Lemma thread_entries_ok j : (j < n_cells dst_mesh)%nat ->
  thread_entries src_mesh dst_mesh (areas_given src_mesh) (areas_given dst_mesh) (degenerate src_mesh <$> seq 0 (n_cells src_mesh))
    (degenerate dst_mesh <$> seq 0 (n_cells dst_mesh)) (boxes src_mesh) (boxes dst_mesh) j = Ok (row_entries src_mesh dst_mesh j).
Proof.
  intros Hj. pose proof (Pdst j Hj) as Hp. unfold thread_entries, row_entries. destruct (usable dst_mesh j) eqn:Hu.
  - pose proof Hu as Hu'. unfold usable in Hu'. apply andb_true_iff in Hu' as [[Hm%negb_true_iff Hd%negb_true_iff]%andb_true_iff Ha%negb_true_iff].
    rewrite masked_ok by lia. rewrite Hm. cbn [bind]. rewrite flag_read by done. rewrite Hd. cbn [bind]. rewrite area_read by done. cbn [bind]. rewrite Ha.
    rewrite polygon_ok by (by apply Hp). cbn [bind]. rewrite box_read by done. cbn [bind]. fold (candidates src_mesh dst_mesh j). fold (dst_area dst_mesh j).
    rewrite (for_each_omap (entry src_mesh dst_mesh j)); [done|]. intros i l Hi%candidates_range. by apply add_candidate_ok.
  - unfold usable in Hu. rewrite masked_ok by lia. cbn [bind]. destruct (is_masked dst_mesh (Z.of_nat j)); cbn [negb andb] in *; [done|].
    rewrite flag_read by done. cbn [bind]. destruct (degenerate dst_mesh j); cbn [negb andb] in *; [done|].
    rewrite area_read by done. cbn [bind]. apply negb_false_iff in Hu. by rewrite Hu.
Qed.

(** The entries in the order of the counter. *)
Definition merged : list CooEntry := merge (all_rows src_mesh dst_mesh).
Definition candidate_count : nat := sum_list ((fun j => length (candidates src_mesh dst_mesh j)) <$> seq 0 (n_cells dst_mesh)).

Lemma row_length j : (length (row_entries src_mesh dst_mesh j) <= length (candidates src_mesh dst_mesh j))%nat.
Proof.
  unfold row_entries. destruct (usable dst_mesh j); [|cbn; lia]. generalize (candidates src_mesh dst_mesh j). intros l.
  induction l as [|i l IH]; [done|]. cbn. destruct (entry src_mesh dst_mesh j i); cbn; lia.
Qed.

Lemma merged_length : (length merged <= candidate_count)%nat.
Proof.
  unfold merged. rewrite (interleaving_perm _ _ (merge_interleaves (all_rows src_mesh dst_mesh))). unfold all_rows, candidate_count.
  generalize (seq 0 (n_cells dst_mesh)). intros l. induction l as [|j l IH]; [done|]. cbn. rewrite length_app. pose proof (row_length j). lia.
Qed.

Lemma coo_entries_ok : Z.of_nat candidate_count < 2 ^ 31 ->
  coo_entries src_mesh dst_mesh (areas_given src_mesh) (areas_given dst_mesh) (degenerate src_mesh <$> seq 0 (n_cells src_mesh))
    (degenerate dst_mesh <$> seq 0 (n_cells dst_mesh)) (boxes src_mesh) (boxes dst_mesh) = Ok merged.
Proof.
  intros H31. unfold coo_entries. rewrite (for_each_tabulate (row_entries src_mesh dst_mesh)) by (intros j l Hj; by rewrite thread_entries_ok). cbn [bind].
  destruct (for_each_inv (fun i n => n = sum_list ((fun j => length (candidates src_mesh dst_mesh j)) <$> seq 0 i)) (n_cells dst_mesh)
    (fun j n => let! box := read (boxes dst_mesh) (Z.of_nat j) in Ok (n + length (query (boxes src_mesh) box))%nat) 0%nat) as (n & -> & ->).
  - intros j n Hj ->. rewrite box_read by done. eexists. split; [done|]. change (1 + j)%nat with (S j). rewrite seq_S, fmap_app, sum_list_with_app. cbn.
    unfold candidates. lia.
  - done.
  - cbn [bind]. fold candidate_count. rewrite (proj2 (Z.leb_gt _ _)) by lia. fold (all_rows src_mesh dst_mesh) merged.
    by rewrite (proj2 (Nat.leb_le _ _)) by apply merged_length.
Qed.

Lemma row_entry j e : e ∈ row_entries src_mesh dst_mesh j -> usable dst_mesh j = true /\ exists i, (i < n_cells src_mesh)%nat /\ usable src_mesh i = true /\
  SFleb (overlap src_mesh dst_mesh j i) dzero = false /\ e = (Z.of_nat j, (Z.of_nat i, (ddiv (overlap src_mesh dst_mesh j i) (dst_area dst_mesh j), overlap src_mesh dst_mesh j i))).
Proof.
  unfold row_entries. destruct (usable dst_mesh j); [|by intros He%elem_of_nil]. intros (i & Hi%candidates_range & He)%list_elem_of_omap. split; [done|].
  unfold entry in He. destruct (usable src_mesh i) eqn:Hu; [|done]. destruct (SFleb (overlap src_mesh dst_mesh j i) dzero) eqn:Ho; [done|]. injection He as <-. by exists i.
Qed.

Lemma merged_entry e : e ∈ merged -> exists j, (j < n_cells dst_mesh)%nat /\ e ∈ row_entries src_mesh dst_mesh j.
Proof.
  unfold merged. rewrite (interleaving_perm _ _ (merge_interleaves (all_rows src_mesh dst_mesh))).
  intros (l & Hl%list_elem_of_In & He%list_elem_of_In)%list_elem_of_In%in_concat.
  apply list_elem_of_fmap in Hl as (j & -> & Hj%elem_of_seq). exists j. split; [lia|done].
Qed.

(** The entries of a row keep the order of its thread. *)
Lemma merged_row j : (j < n_cells dst_mesh)%nat -> filter (fun e => fst e = Z.of_nat j) merged = row_entries src_mesh dst_mesh j.
Proof.
  intros Hj. unfold merged. rewrite (interleaving_own fst _ _ (merge_interleaves (all_rows src_mesh dst_mesh))).
  - unfold all_rows. by rewrite list_lookup_fmap, lookup_seq_lt.
  - intros i t Ht. unfold all_rows in Ht. rewrite list_lookup_fmap in Ht. destruct (seq 0 (n_cells dst_mesh) !! i) as [i'|] eqn:Ei; [|done].
    apply lookup_seq in Ei as [-> _]. injection Ht as <-. apply list.Forall_forall. by intros e (_ & k & _ & _ & _ & ->)%row_entry.
  - unfold all_rows. by rewrite length_fmap, length_seq.
Qed.

Lemma filter_agree {A} (P Q : A -> Prop) `{!forall x, Decision (P x), !forall x, Decision (Q x)} (l : list A) :
  (forall x, x ∈ l -> P x <-> Q x) -> filter P l = filter Q l.
Proof.
  induction l as [|x l IH]; intros Hx; [done|]. rewrite !filter_cons, IH by (intros y Hy; apply Hx; by right).
  assert (P x <-> Q x) by (apply Hx; by left). repeat case_decide; tauto.
Qed.

(** The tree finds what trying every cell would. *)
Lemma candidates_touching j : (j < n_cells dst_mesh)%nat -> Forall (fun b => box_of_numbers b = true) (boxes src_mesh ++ boxes dst_mesh) ->
  candidates src_mesh dst_mesh j ≡ₚ touching src_mesh dst_mesh j.
Proof.
  intros Hj [Hs Hd]%Forall_app. unfold candidates, touching. rewrite query_meets.
  - unfold boxes. rewrite length_fmap, length_seq. rewrite (filter_agree _ (fun i => meet (box_of src_mesh i) (box_of dst_mesh j) = true)); [done|]. intros i Hi%elem_of_seq.
    by rewrite list_lookup_fmap, lookup_seq_lt by lia.
  - constructor; [|done]. apply (Forall_lookup_1 _ _ j _ Hd). unfold boxes. by rewrite list_lookup_fmap, lookup_seq_lt.
Qed.

Lemma concat_perm {A} (f g : nat -> list A) order : (forall j, j ∈ order -> f j ≡ₚ g j) -> concat (f <$> order) ≡ₚ concat (g <$> order).
Proof.
  induction order as [|j order IH]; intros Hf; [done|]. cbn. rewrite (Hf j) by left. f_equiv. apply IH. intros k Hk. apply Hf. by right.
Qed.

Lemma merged_exhaustive : Forall (fun b => box_of_numbers b = true) (boxes src_mesh ++ boxes dst_mesh) ->
  merged ≡ₚ concat (exhaustive_row src_mesh dst_mesh <$> seq 0 (n_cells dst_mesh)).
Proof.
  intros Hb. unfold merged. rewrite (interleaving_perm _ _ (merge_interleaves (all_rows src_mesh dst_mesh))). apply concat_perm.
  intros j Hj%elem_of_seq. unfold row_entries, exhaustive_row. destruct (usable dst_mesh j); [|done]. by rewrite candidates_touching by (done || lia).
Qed.

(** ** Fractions *)

(** What has been gathered of the entries [l]. *)
Definition gathered (l : list CooEntry) : Accumulated :=
  mkAcc (entries_of ((fun e => (fst e, (fst (snd e), fst (snd (snd e))))) <$> l))
    ((fun i => used src_mesh l i) <$> seq 0 (n_cells src_mesh))
    ((fun j => sum_of ((fun e => ddiv (snd (snd (snd e))) (dst_area dst_mesh j)) <$> filter (fun e => fst e = Z.of_nat j) l)) <$> seq 0 (n_cells dst_mesh)).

########################################

ASSIGNMENT - When you reach the line with "intros Hj. pose" in the records above, start writing out lines exactly, and stop once the line with "- unfold usable" has been written; include nothing else.

EXERCISE ANSWER -
  intros Hj. pose proof (Pdst j Hj) as Hp. unfold thread_entries, row_entries. destruct (usable dst_mesh j) eqn:Hu.
  - pose proof Hu as Hu'. unfold usable in Hu'. apply andb_true_iff in Hu' as [[Hm%negb_true_iff Hd%negb_true_iff]%andb_true_iff Ha%negb_true_iff].
    rewrite masked_ok by lia. rewrite Hm. cbn [bind]. rewrite flag_read by done. rewrite Hd. cbn [bind]. rewrite area_read by done. cbn [bind]. rewrite Ha.
    rewrite polygon_ok by (by apply Hp). cbn [bind]. rewrite box_read by done. cbn [bind]. fold (candidates src_mesh dst_mesh j). fold (dst_area dst_mesh j).
    rewrite (for_each_omap (entry src_mesh dst_mesh j)); [done|]. intros i l Hi%candidates_range. by apply add_candidate_ok.
  - unfold usable in Hu. rewrite masked_ok by lia. cbn [bind]. destruct (is_masked dst_mesh (Z.of_nat j)); cbn [negb andb] in *; [done|].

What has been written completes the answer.